Были статьи о сломе в постсоветское время традиционной системы школьного преподавания литературы и вызванных этим разрухе в головах сочинителей и сумятице в читательской аудитории; были работы о периодизации советской литературы и своеобразии художественного конфликта, о противостоянии литературы социалистического реализма декадансу, будь то постмодернизм или очередная попытка заблокировать традиционные представления о художественной литературе с помощью ”антропологического поворота”, а также о специфике документальной прозы в связи с появлением в литературоведческих исследованиях и критических разборах термина ”non-fiction”…
Думаю, что заголовок оправдывает себя по отношению ко всей совокупности затронутых вопросов. Но вначале всё-таки была полувековой давности студенческая курсовая «Проблемы социалистического реализма», написанная (см. эпиграф) в том же 1965-ом.
К этому следует добавить, что отражённые в подзаголовке переосмысление темы и её корректировка наметились уже тогда, в середине шестидесятых, когда, например, в творчестве победно вступившего в отечественную литературу Солженицына у начинающего литературоведа хватило отваги обнаружить изъян в виде той статичности, того литературно-художественного застоя в изображении быстротекущей жизни, который преодолевал новый метод. Именно на этот основополагающий принцип социалистического реализма, на его способность создавать картины преображения суровой действительности и обратил внимание мировой общественности, если продолжить вынесенную в эпиграф цитату, Шолохов: ”… Я говорю, разумеется, о таком реализме, который мы называем сегодня социалистическим…”. Именно этим определяется последовательность обращения к отобранным для настоящей статьи романам.
Для решения проблем, возникающих у автора с художественным методом, первостепенное значение имеют своеобразие художественного  
конфликта   и система образов героев в литературном произведении. В зависимости от ракурса выстраивается и композиция сравнительного обзора новинок. Мне, например, уже доводилось сопоставлять с опорой на первое произведения советской и постсоветской литературы.  В настоящих заметках внимание читателя будет обращено на  образы главных героев в произведениях последних лет.

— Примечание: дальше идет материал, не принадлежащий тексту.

Lemma safety_spec o organization actor row s :
  (forall b, b ∈ st_backups (ds_store (ss_world s)) -> bk_id b <> oc_backup_id o) ->
  is_ok (normalise_scopes (bk_scopes row)) = true ->
  existsb (str_eqb (bk_destination row)) [s!"local"; s!"s3"] = true ->
  NoDup (mo_id ∘ mr_object <$> lb_rows (ss_library s)) ->
  (forall r, r ∈ lb_rows (ss_library s) -> is_uuid (mo_id (mr_object r))) ->
  exists taken w b, safety o organization actor row s = Ok (taken, w)
    /\ st_backups (ds_store w) = st_backups (ds_store (ss_world s)) ++ [b] /\ bk_id b = sb_backup_id taken
    /\ (sb_complete taken = true -> way_back row organization (pf_sites (oc_platform o)) (ss_library s) (ds_disk w) b).
Proof.
  intros Hfresh Hscopes Hdest Hn Hu. destruct (normalise_scopes (bk_scopes row)) as [scopes|] eqn:Es; [|done].
  unfold safety_of, take_safety_backup. set (new := safety_draft _ _ _ _).
  destruct (complete_run_holds_the_library sha256_bytes pretty index_bytes read_env settings_at drawn now_at settings Hsettings
    (oc_backup_id o) (oc_started o) (oc_finished o) (oc_finished_text o) json_text sha256_text date_text new
    (platform_now (oc_platform o) (ss_library s)) (ss_world s) scopes (lb_rows (ss_library s)))
    as (b & parts & w & E & Hst & Hid & Hsc & Hprot & Hret & Hpre & Hall); try done.
  { unfold platform_now. cbn. intros listed. by destruct (pf_media (oc_platform o)) as [|e]; intros [= <-]. }
  rewrite E. exists (SafetyBackup (bk_id b) (negb (existsb (has_part_status PFailed) parts))), w, b. do 3 (split; [done|]).
  cbn [sb_complete]. intros [Hparts Hlib]%negb_true_iff%Hall. pose proof (normalised_scopes _ _ Es) as Hperm. split.
  - intros org now st Hb. apply candidates_prunable in Hb as [_ Hp]. unfold prunable in Hp. by rewrite Hprot, andb_false_r in Hp.
  - by rewrite Hsc, Hperm.
  - intros name Hname. apply Hparts. by rewrite Hperm.
  - intros Hm r Hr. apply elem_of_filter_bool in Hr as [Hr [Hl Hsite]%andb_true_iff]. apply Hlib; try done. by rewrite Hperm.
Qed.

(** The checks of the table on the parts and the destination of a run. *)
Definition run_row_ok (b : backup) : bool :=
  is_ok (normalise_scopes (bk_scopes b)) && existsb (str_eqb (bk_destination b)) [s!"local"; s!"s3"].

(** [b] is among the runs after the restore and a way back for the run that was restored. *)
Definition back_to (organization : option Z) (sites : list media_site) (id : Z) (s s' : site_state) (b : backup) : Prop :=
  exists row, find_backup id organization (ds_store (ss_world s)) = Ok row
    /\ b ∈ st_backups (ds_store (ss_world s'))
    /\ way_back row organization sites (ss_library s) (ds_disk (ss_world s')) b.

(** What a restore leaves, by its answer: refused before its safety backup it has changed nothing,
    refused after it nothing but the runs; once it may have written to the library there is a run to
    go back to, which an accepted restore names, and it never restores the database. *)
Definition restore_answered (o : occasion) (organization : option Z) (id : Z) (s : site_state)
  (answer : result restore_outcome restore_error) (s' : site_state) : Prop :=
  let back := back_to organization (pf_sites (oc_platform o)) id s s' in
  match answer with
  | Ok outcome => (exists b, bk_id b = ro_safety_backup_id outcome /\ back b) /\ s!"database" ∉ ro_parts outcome
  | Err BusRefused => exists b, back b
  | Err SafetyIncomplete | Err IndexUnreadable =>
      ss_library s' = ss_library s /\ ss_events s' = ss_events s
      /\ exists b, st_backups (ds_store (ss_world s')) = st_backups (ds_store (ss_world s)) ++ [b]
  | Err _ => s' = s
  end.

Lemma restore_changes_after_a_way_back o organization actor read_settings live bus_is_up id parts confirmation s :
  (forall b, b ∈ st_backups (ds_store (ss_world s)) -> bk_id b <> oc_backup_id o /\ run_row_ok b = true) ->
  NoDup (mo_id ∘ mr_object <$> lb_rows (ss_library s)) ->
  (forall r, r ∈ lb_rows (ss_library s) -> is_uuid (mo_id (mr_object r))) ->
  let '(answer, s') := restores o organization actor read_settings live bus_is_up id parts confirmation s in
  restore_answered o organization id s answer s'.
Proof.
  intros Hrows Hn Hu. unfold restore.
  destruct (find_backup id organization _) as [row|e] eqn:Ef; [|done].
  destruct read_settings as [st|e]; [|done]. destruct (pp_live_comparison_failed _); [done|].
  set (priced := rebuild_preview _ _ _ _ _ _ _ _ _). destruct (build_plan _ _ _ _) as [plan|e]; [|done].
  destruct (asks (pl_parts plan) _) eqn:Edb; [done|].
  assert (Hrow : row ∈ st_backups (ds_store (ss_world s))).
  { unfold find_backup in Ef. destruct (List.find _ _) as [b|] eqn:E; [|done]. injection Ef as <-.
    apply List.find_some in E as [E _]. by apply list_elem_of_In. }
  apply Hrows in Hrow as [_ [Hscopes Hdest]%andb_true_iff].
  destruct (safety_spec o organization actor row s) as (taken & w & b & Es & Hst & Hid & Hback); try done.
  { intros x Hx. by apply Hrows. }
  rewrite Es. destruct (sb_complete taken) eqn:Ec; cbn [negb]; [|split_and!; [done|done|by exists b]]. specialize (Hback eq_refl).
  assert (Hin : b ∈ st_backups (ds_store w)) by (rewrite Hst; apply elem_of_app; right; by left).
  assert (Hdbn : s!"database" ∉ pl_parts plan) by (intros Hdb; apply asks_elem in Hdb; congruence).
  assert (Hb : forall l events, back_to organization (pf_sites (oc_platform o)) id s (SiteState w l events) b)
    by (intros l events; exists row; by split_and!).
  destruct (pl_restores_media plan); [unfold restore_media_part; destruct (media_index_keys _ _ _ _) as [objects|]|].
  - destruct (restore_objects _ _ _ _ _ _ _ _) as [report l]. destruct bus_is_up; [|exists b; apply Hb].
    split; [|done]. exists b. split; [done|apply Hb].
  - split_and!; [done|done|by exists b].
  - destruct bus_is_up; [|exists b; apply Hb]. split; [|done]. exists b. split; [done|apply Hb].
Qed.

Другой ракурс – иная композиция. Если в связках, диктуемых природой художественного конфликта рядом оказывались бы произведения Хемлин и Кондрашова (политическая борьба), разговор об Улицкой шёл бы в одном ключе с анализом романа Алешковского (социальное противостояние), а ”на десерт” была бы предложена читателю «Любовь в эпоху перемен» Полякова (нравственная коллизия), то теперь всё будет подчинено алгоритму развития  характеров   основных персонажей.

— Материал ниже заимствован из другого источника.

(** A caller that lists tags is told its copy is current exactly when one of them carries the
    checksum of the bytes, weak or strong, whatever date it sends; a caller that sends only the
    date it was given is told so exactly when the bytes have not changed after that second. *)
Theorem revalidation_exact (tags : list (bool * str)) (checksum : str) (since : option str) (t m : Z) :
  tags <> [] -> (forall tag, tag ∈ tags -> c!"," ∉ snd tag) ->
  0 <= cd_year (date_of t) <= 9999 -> 0 <= cd_year (date_of m) <= 9999 ->
  (decide_conditional (Some (join s!", " (tag_text <$> tags))) since (weak_etag_of checksum) (Some (imf_fixdate m)) = NotModified
     <-> checksum ∈ snd <$> tags)
  /\ (decide_conditional None (Some (imf_fixdate t)) (weak_etag_of checksum) (Some (imf_fixdate m)) = NotModified
     <-> unix_timestamp m <= unix_timestamp t).
Proof.
  intros Hne Hcomma Ht Hm. destruct (listed_tags_hold tags checksum Hne Hcomma) as [Hhold Hgiven]. split.
  - unfold decide_conditional. rewrite Hgiven, Hhold. transitivity (existsb (fun tag => str_eqb (snd tag) checksum) tags = true).
    + by destruct (existsb _ tags).
    + rewrite existsb_elem, list_elem_of_fmap. split; intros (tag & H1 & H2); exists tag.
      * by apply str_eqb_eq in H2 as ->.
      * split; [done|]. rewrite H1. apply str_eqb_refl.
  - unfold decide_conditional. cbn [given_text fmap option_fmap option_map mbind option_bind is_given]. rewrite dates_compare by done.
    rewrite <- Z.leb_le. by destruct (_ <=? _).
Qed.
End Revalidation.

(** 1994-11-06 08:49:37.2 and the instant half a second later. *)
Definition sample_modified : Z := 784111777200000000.

Lemma http_date_roundtrip_witness :
  imf_fixdate sample_modified = s!"Sun, 06 Nov 1994 08:49:37 GMT"
  /\ parse_http_date (imf_fixdate sample_modified) = Some 784111777000000000.
Proof.
  split; [vm_compute; reflexivity|]. exact (http_date_roundtrip sample_modified ltac:(vm_compute; split; discriminate)).
Defined.
(* ===== verification/Scanning.v ===== *)
(** * The scanning pipeline: [crates/media/src/scanning.rs], [apps/api/src/routes/media_scan.rs],
      the scan gate of [apps/api/src/routes/media.rs]

    What a scanner's answer becomes, a site's policy and its validation, the sweep over pending
    files, the quarantine and its release, the gate every read passes, and the statement of
    [versions.rs] that replaces a file's bytes.  Each statement is a step over the rows; a sweep
    claims in one transaction and writes each verdict in another, so sweeps interleave.  The
    scanner, the object store and the database's own failures are parameters. *)

From S2P Require Import Prelude Json Backups MediaArchive Uploads Validators Serving.

(** ** Verdicts *)

Inductive verdict :=
  | VClean (engine : str)
  | VFlagged (engine detail : str)
  | VError (detail : str)
  | VSkipped (limit_mb : Z).
#[export] Instance verdict_eq_dec : EqDecision verdict.
Proof. solve_decision. Defined.

Definition verdict_status (v : verdict) : str :=
  match v with VClean _ => s!"clean" | VFlagged _ _ => s!"flagged" | VError _ => s!"error" | VSkipped _ => s!"skipped" end.
Definition verdict_detail (v : verdict) : str :=
  match v with VClean _ => [] | VFlagged _ detail | VError detail => detail | VSkipped _ => [] end.
Definition verdict_engine (v : verdict) : str :=
  match v with VClean engine | VFlagged engine _ => engine | VError _ | VSkipped _ => [] end.
Definition servable (v : verdict) : bool := match v with VClean _ | VSkipped _ => true | _ => false end.
Definition is_flagged (v : verdict) : bool := match v with VFlagged _ _ => true | _ => false end.

Definition ENGINE_NAME_LIMIT : nat := 80.
Definition DETAIL_LIMIT : nat := 500.
Definition RELEASE_REASON_LIMIT : nat := 300.
Definition ELLIPSIS : char := 8230%N.
Definition EM_DASH : char := 8212%N.

Definition flatten_line (c : char) : char := if existsb (N.eqb c) [10; 13; 9]%N then c!" " else c.
Definition bounded_detail (raw fallback : str) : str :=
  let trimmed := trim (flatten_line <$> raw) in
  let text := if bool_decide (trimmed = []) then fallback else trimmed in
  if (length text <=? DETAIL_LIMIT)%nat then text else take (DETAIL_LIMIT - 1) text ++ [ELLIPSIS].

Record scan_response := ScanResponse { sc_status : str; sc_detail : str; sc_engine : str }.

(** [parse_response]: over the value [serde_json] reads, nothing when the body is not JSON. *)
Section Response.
Context `{JsonNumber}.

Definition text_field (key : str) (object : list (str * value)) : str :=
  default [] (obj_get key object ≫= as_str).

Definition parse_response (body : option value) : result scan_response str :=
  let? value := ok_or body s!"the scanner's answer is not JSON" in
  let? object := ok_or (as_object value) s!"the scanner's answer is not a JSON object" in
  let status := text_field s!"status" object in
  let status :=
    if bool_decide (status = []) then
      let alternative := text_field s!"result" object in
      if bool_decide (alternative = []) then text_field s!"verdict" object else alternative
    else status in
  Ok (ScanResponse status (text_field s!"detail" object) (text_field s!"engine" object)).
End Response.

Итак, с какими проблемами при освоении передового художественного метода столкнулись авторы, чьи произведения сегодня на слуху? Начну с Маргариты Хемлин, у которой – никаких проблем с методом социалистического реализма не было и не могло быть. Представляя романом «Дознаватель» солженицынское направление в отечественной литературе, она противостоит советской литературе, находится на противоположном по отношению к ней полюсе, и потому – нет проблем! Искажение исторического подхода при освещении событий прошлого и настоящего тут просто зашкаливает. Вместо качественного обновления жизни нам предлагается упёртое до угрюмбурчеевской прямолинейности движение вспять… Когда-то, мы помним, в глухие закоулки прошлого пятился, спасаясь от современности, реакционный романтизм. Сегодня, не изобретая велосипеда, мы можем говорить о воинствующем реакционном направлении в отечественном реалистическом искусстве.

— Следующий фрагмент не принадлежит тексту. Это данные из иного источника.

(* ===== verification/Folders.v ===== *)
(** * Folders of a library: [crates/media/src/folders.rs], [folder_store.rs], the folder routes of
      [apps/api/src/routes/media_files.rs], the tables of migration 0025

    A tree of rows with parent links and a materialised path.  Each route is the composition of its
    statements with the constraints of the table; a statement that fails one leaves the rows as they
    were.
    Paths are matched by SQL's [like], modelled with its wildcards.  Events and audit entries are
    not modelled. *)

From S2P Require Import Prelude.

Definition MAX_FOLDER_NAME_LENGTH : nat := 120.
Definition MAX_FOLDER_PATH_LENGTH : nat := 1024.
Definition ROOT_FOLDER_NAME : str := s!"Media".

Record folder := Folder {
  fo_id : Z;
  fo_site_id : Z;
  fo_parent_id : option Z;
  fo_name : str;
  fo_path : str;
  fo_created_by : option Z;
  fo_created_at : Z;
  fo_updated_at : Z
}.
#[export] Instance folder_eq_dec : EqDecision folder.
Proof. solve_decision. Defined.

(** The columns of a file its folder's deletion reads. *)
Record filed := Filed { fd_id : Z; fd_folder_id : option Z; fd_deleted_at : option Z }.

Inductive folder_error :=
  | FolderNotFound
  | InvalidFolderName
  | FolderNameTaken
  | FolderSiteMismatch
  | FolderCycle (path : str)
  | RootFolderProtected
  | FolderNotEmpty (what : str) (count : Z)
  | FolderDatabase.
#[export] Instance folder_error_eq_dec : EqDecision folder_error.
Proof. solve_decision. Defined.

Definition is_root (f : folder) : bool := negb (is_given (fo_parent_id f)).
Definition segments (f : folder) : list str := List.filter (fun part => negb (bool_decide (part = []))) (split_on c!"/" (fo_path f)).

(** ** Names and paths *)

Definition folder_name_char (c : char) : char := if (c =? c!"/")%N || (c =? 92)%N then c!"-" else c.
Definition sanitize_folder_name (raw : str) : str :=
  trim_matches (N.eqb c!".") (trim (folder_name_char <$> List.filter (fun c => negb (is_control c)) (trim raw))).

Definition validate_folder_name (name : str) : result unit folder_error :=
  refuse bool_decide (name = []) with InvalidFolderName in
  refuse (MAX_FOLDER_NAME_LENGTH <? utf8_len name)%nat with InvalidFolderName in
  refuse str_eqb name s!"." || str_eqb name s!".." with InvalidFolderName in
  Ok tt.

Definition trim_slashes (s : str) : str := trim_matches (N.eqb c!"/") s.

Definition child_path (parent_path name : str) : result str folder_error :=
  let? _ := validate_folder_name name in
  let path := if bool_decide (trim_slashes parent_path = []) then name else trim_slashes parent_path ++ s!"/" ++ name in
  refuse (MAX_FOLDER_PATH_LENGTH <? utf8_len path)%nat with InvalidFolderName in
  Ok path.

Definition subtree_pattern (path : str) : str := trim_slashes path ++ s!"/%".

(** [s like pattern]: [%] any text, [_] any character, a backslash escapes. *)
Fixpoint like (pattern : str) : str -> bool :=
  match pattern with
  | [] => fun s => bool_decide (s = [])
  | p :: pattern' =>
      if (p =? c!"%")%N then
        fix any s := like pattern' s || match s with [] => false | _ :: s' => any s' end
      else if (p =? c!"_")%N then fun s => match s with [] => false | _ :: s' => like pattern' s' end
      else if (p =? 92)%N then
        match pattern' with
        | [] => fun _ => false
        | q :: pattern'' => fun s => match s with [] => false | c :: s' => (c =? q)%N && like pattern'' s' end
        end
      else fun s => match s with [] => false | c :: s' => (c =? p)%N && like pattern' s' end
  end.

(** ** The table *)

Definition is_folder (id : Z) (f : folder) : bool := fo_id f =? id.
Definition find_folder (id : Z) (l : list folder) : option folder := List.find (is_folder id) l.

(** The constraints a row keeps against the others: its name and path are not blank, it is not its
    own parent, its parent exists, it is the only root of its site and the only child of its name. *)
Definition same_place (f g : folder) : bool :=
  (fo_site_id f =? fo_site_id g)
  && match fo_parent_id f, fo_parent_id g with
     | None, None => true
     | Some p, Some q => (p =? q) && str_eqb (fo_name f) (fo_name g)
     | _, _ => false
     end.
Definition not_blank (f : folder) : bool :=
  negb (bool_decide (btrim (fo_name f) = [])) && negb (bool_decide (btrim (fo_path f) = [])).
Definition parent_ok (f : folder) (l : list folder) : bool :=
  match fo_parent_id f with None => true | Some p => negb (p =? fo_id f) && is_given (find_folder p l) end.

Definition list_folders (site_id : Z) (l : list folder) : list folder :=
  sort_by (fun f g => then_with (str_cmp (fo_path f) (fo_path g)) (str_cmp (fo_name f) (fo_name g)))
    (List.filter (fun f => fo_site_id f =? site_id) l).

Definition root_of (site_id : Z) (l : list folder) : option folder :=
  List.find (fun f => (fo_site_id f =? site_id) && is_root f) l.

(** [root_folder]: get or create; the insert does nothing on a conflict. *)
Definition root_folder (id now site_id : Z) (l : list folder) : result (folder * list folder) folder_error :=
  match root_of site_id l with
  | Some existing => Ok (existing, l)
  | None =>
      let row := Folder id site_id None ROOT_FOLDER_NAME ROOT_FOLDER_NAME None now now in
      if is_given (find_folder id l) then Err FolderNotFound else Ok (row, l ++ [row])
  end.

В связи с этим вызвал недоумение диалог (а за ним гулким фоном слышна бурная полемика литераторской общественности), который предложил читателю наш ведущий теоретический журнал. О романе «Дознаватель» обменялись мнениями на страницах «Вопросов литературы» (2017, №1) Елена Чижова и Игорь Шайтанов. Озадачил сам предмет дискуссионного обсуждения. Прозаика огорчила мнимая неопределённость авторской позиции, но при этом все свои далеко идущие выводы Чижова делает, опираясь на содержание романа: Михаила Цупкого она – вслед за Хемлин – считает псевдогероем и подонком; да и самоё вынесенную в заголовок идею критик почерпнула, надо полагать, при повторном, более внимательном прочтении «Дознавателя»: непримиримое, с точки зрения этого дуэта, противоречие между национальной исключительностью и ”мифом”, как это им представляется, интернационализма ”имеет тенденцию перерастать в свою более зрелую ипостась: неразрешимый конфликт между советским государством и человеком”.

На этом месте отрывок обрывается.